This is Anthropic simultaneously making two claims that exist in tension. The first: we must withhold our most capable model because its capabilities are too dangerous to release. The second: competitors are already systematically extracting those capabilities through the API and will soon release them in models with no safeguards.
If the second claim is true — and Anthropic’s own evidence is persuasive — then withholding Mythos delays proliferation by the six-to-eighteen-month window Anthropic estimates before competitors match its capabilities independently. The FFmpeg patches prove the window’s value at the individual-vulnerability level: defenders patched a sixteen-year-old flaw because Anthropic found it first. A year of defensive advantage in cybersecurity saves real systems from real exploits. But patching individual bugs does not address the structural problem: a model that can find thousands of vulnerabilities across every major OS and browser, running unrestricted on anyone’s hardware. The window is a reprieve, not a strategy.
The distillation evidence also reveals the bridge between the two arms of the pincer. Capabilities developed inside a closed model leak through the API layer via distillation. Once distilled into an open-weight model and released — as DeepSeek R1 was, under a permissive open license, in January 2025 — the alignment removal techniques apply. The model that was too dangerous to release is now downloadable, uncensored, and free.
You cannot export-control a sequence of API calls.[28]

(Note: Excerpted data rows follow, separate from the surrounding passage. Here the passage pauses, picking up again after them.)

Lemma vector_resize_ok n l : 0 ≤ n < 2 ^ 63 → vector_resize n l = Ok (resize (Z.to_nat n) 0 l).
Proof.
  intros. unfold vector_resize. by rewrite (proj2 (Z.leb_le _ _)), (proj2 (Z.ltb_lt _ _)) by lia.
Qed.

(** The state of an SSTable whose init has succeeded on [table_bytes gs]. *)
Definition loaded gs t : Prop :=
  valid_random (file_ t) ∧ content (file_ t) = table_bytes gs ∧
  blocks_ t = view <$> describe 0 gs ∧ keys_ t = key_spans 0 (describe 0 gs) ∧
  keys_buffer_ t = key_bytes (describe 0 gs).

Lemma entries_pos g : g ≠ [] → 0 < zlen (entries g).
Proof.
  destruct g as [|kv g]; [done|]. intros _. unfold entries.
  rewrite fmap_cons, concat_cons, zlen_app, entry_length.
  pose proof (zlen_nonneg kv.1). pose proof (zlen_nonneg kv.2).
  pose proof (zlen_nonneg (concat (entry <$> g))). lia.
Qed.

Lemma describe_ok gs off :
  Forall group_ok gs → 0 ≤ off → off + zlen (data_bytes gs) < 2 ^ 63 →
  Forall (λ blk, in_s 64 (SSTableBuilder.offset blk) ∧
                 0 < SSTableBuilder.size blk ≤ max_block_size) (describe off gs).
Proof.
  intros Hgs. revert off. induction Hgs as [|g gs [Hne Hg] _ IH]; intros off Ho Hd; simpl;
    constructor; unfold data_bytes in *; rewrite fmap_cons, concat_cons, zlen_app in Hd;
    pose proof (zlen_nonneg (concat (entries <$> gs))); pose proof (entries_pos g Hne).
  - simpl. unfold in_s. simpl. lia.
  - apply IH; lia.
Qed.

Lemma blocks_ok gs :
  Forall group_ok gs → footer_fits gs → zlen (data_bytes gs) < 2 ^ 63 →
  Forall block_ok (describe 0 gs).
Proof.
  intros Hgs Hf Hd. unfold footer_fits in Hf. pose proof (zlen_nonneg gs).
  unfold block_ok. eapply Forall_impl; [apply Forall_and; split|].
  - by apply (describe_ok gs 0).
  - apply (footer_keys_small _ (2 ^ 31)). lia.
  - intros blk. simpl. tauto.
Qed.

Lemma read_trailer_ok gs t :
  valid_random (file_ t) → content (file_ t) = table_bytes gs →
  read_trailer (zlen (content (file_ t))) t = (Ok (trailer (describe 0 gs)), t).
Proof.
  intros Hv Hc. set (f := file_ t) in *.
  assert (slice (zlen (content f) - 8) 8 (content f) = trailer (describe 0 gs)) as Htr.
  { rewrite <- (app_nil_r (content f)), Hc. unfold table_bytes.
    rewrite !(assoc_L (++)), <- (assoc_L (++) _ (trailer _)).
    apply slice_mid; [|by rewrite trailer_length].
    rewrite app_nil_r, !zlen_app, trailer_length. lia. }
  assert (8 ≤ zlen (content f)).
  { rewrite Hc. unfold table_bytes. rewrite !zlen_app, trailer_length.
    repeat match goal with |- context [zlen ?l] => generalize (zlen_nonneg l); generalize (zlen l) end.
    lia. }
  unfold read_trailer. fold f. rewrite pread_slice, Htr, trailer_length by (done || lia).
  simpl. unfold f. by rewrite set_file_same.
Qed.

(** Where init finds the index and the keys in the file *)
Lemma index_slice gs :
  let blocks := describe 0 gs in
  slice (zlen (table_bytes gs) - (zlen blocks * 16 + zlen (key_bytes blocks) + 8)) (zlen blocks * 16)
    (table_bytes gs) = index_bytes blocks.
Proof.
  intros blocks. unfold table_bytes. fold blocks.
  apply slice_mid; rewrite ?zlen_app, ?index_bytes_length, ?trailer_length; lia.
Qed.

Lemma keys_slice gs :
  let blocks := describe 0 gs in
  slice (zlen (table_bytes gs) - (zlen (key_bytes blocks) + 8)) (zlen (key_bytes blocks)) (table_bytes gs) =
  key_bytes blocks.
Proof.
  intros blocks. unfold table_bytes. fold blocks. rewrite (assoc_L (++)).
  apply slice_mid; [|done]. rewrite !zlen_app, index_bytes_length, trailer_length. lia.
Qed.

Lemma init_ok gs f :
  valid_random f → content f = table_bytes gs → Forall group_ok gs → footer_fits gs →
  ∃ t, init (make f) = (Ok tt, t) ∧ loaded gs t.
Proof.
  intros Hv Hc Hgs Hfit. pose proof (content_bound f Hv) as Hcb.
  pose proof Hc as Hlen. apply (f_equal zlen) in Hlen.
  rewrite table_bytes_length, index_bytes_length, describe_zlen in Hlen.
  unfold in_u in Hcb. unfold footer_fits in Hfit.
  pose proof (zlen_nonneg gs). pose proof (zlen_nonneg (data_bytes gs)).
  pose proof (zlen_nonneg (key_bytes (describe 0 gs))).
  pose proof (blocks_ok gs Hgs Hfit ltac:(lia)) as Hblocks.
  set (blocks := describe 0 gs) in *.
  assert (zlen blocks = zlen gs) as Hnb by apply describe_zlen.
  unfold init. erewrite st_bind_ok by (unfold zoom; simpl; by rewrite size_content).
  change (set_file f (make f)) with (make f). rewrite (proj2 (Z.ltb_ge _ _)) by lia.
  erewrite st_bind_ok by (by apply (read_trailer_ok gs (make f))). fold blocks.
  st_lift_step ltac:(unfold trailer; apply (load_s32_at 0 []); [done|unfold in_s; simpl; lia]).
  st_lift_step ltac:(unfold trailer; rewrite <- (app_nil_r (store_little_s32 (zlen (key_bytes _))));
    apply load_s32_at; [by rewrite zlen_s32|unfold in_s; simpl; lia]).
  do 3 st_lift_step ltac:(apply check_s_ok; unfold in_s; simpl; lia).
  rewrite (proj2 (Z.ltb_ge _ _)) by lia.
  rewrite !(u64_small) by lia. st_lift_step ltac:(apply vector_resize_ok; lia).
  st_lift_step ltac:(apply check_s_ok; unfold in_s; simpl; lia).
  erewrite st_bind_ok.
  2: { apply pread_into_ok; [done|lia|]. rewrite zlen_resize. simpl. lia. }
  rewrite zlen_resize, Z2Nat.id by lia. cbn [make file_].
  rewrite Hc. unfold blocks at 1 2 3 4. rewrite index_slice. fold blocks. rewrite <- Hc.
  erewrite st_bind_ok by done.
  st_lift_step ltac:(apply vector_resize_ok; lia).
  erewrite st_bind_ok by done.
  do 2 st_lift_step ltac:(apply check_s_ok; unfold in_s; simpl; lia).
  erewrite st_bind_ok.
  2: { apply pread_into_ok; [done|lia|]. rewrite zlen_resize. simpl. lia. }
  rewrite zlen_resize, Z2Nat.id by lia. cbn [set_keys_buffer make file_].
  rewrite Hc. unfold blocks at 1 2. rewrite keys_slice. fold blocks.
  erewrite st_bind_ok by done.
  change 0 with (zlen (@nil SSTableBuilder.Block)) at 1.
  change 0 with (zlen (key_bytes [])) at 1.
  rewrite (init_loop_ok blocks _ [] blocks) by (done || lia || (unfold zlen; lia)).
  eexists. split; [done|]. by split_and!.
Qed.
End init_proof.

(** ** An iterator is a place in the list of entries *)

Section iterator.
Context {F : Type} `{!File F, !RandomAccess F, !BoostEndian}.
Context (gs : list (list (list Z * list Z))) (t : SSTable F).
Hypothesis Hgs : Forall group_ok gs.
Hypothesis Ht : loaded gs t.
Implicit Types it : Iterator F.

Lemma describe_lookup off i g :
  gs !! i = Some g →
  describe off gs !! i =
  Some {| SSTableBuilder.offset := off + zlen (data_bytes (take i gs));
          SSTableBuilder.size := zlen (entries g); last := last_key g |}.
Proof using.
  clear. revert off i. induction gs as [|g' gs' IH]; intros off [|i] Hi; simpl in *; try done.
  - injection Hi as ->. by rewrite Z.add_0_r.
  - rewrite (IH _ _ Hi). unfold data_bytes. rewrite fmap_cons, concat_cons, zlen_app.
    by rewrite Z.add_assoc.
Qed.

Lemma data_bytes_split i g :
  gs !! i = Some g →
  data_bytes gs = data_bytes (take i gs) ++ entries g ++ data_bytes (drop (S i) gs).
Proof using.
  clear. intros Hi. rewrite <- (take_drop_middle gs i g Hi) at 1. unfold data_bytes.
  by rewrite fmap_app, fmap_cons, concat_app, concat_cons.
Qed.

Governance for the governed
Each of these developments was foreseeable. The problem is that Western AI governance was built on three premises that are now simultaneously false.
Premise one: frontier capabilities require frontier compute.The January 2025 AI Diffusion Framework — the first US export controls on model weights — explicitly exempted open-weight models. The Bureau of Industry and Security acknowledged the logic: once weights are released, they can be copied and sent anywhere instantaneously.[29] The framework relied instead on controlling chips and closed weights above a high compute threshold. But it also created a sliding threshold mechanism: as open models improve, controls on closed models at equivalent capability levels automatically relax. This means open-weight proliferation systematically erodes export controls by design — each release lowers the ceiling. GLM 5.1’s training on sanctioned Huawei chips demonstrates that even the hardware bottleneck is not holding: the entire US semiconductor export control architecture was designed to prevent exactly this outcome.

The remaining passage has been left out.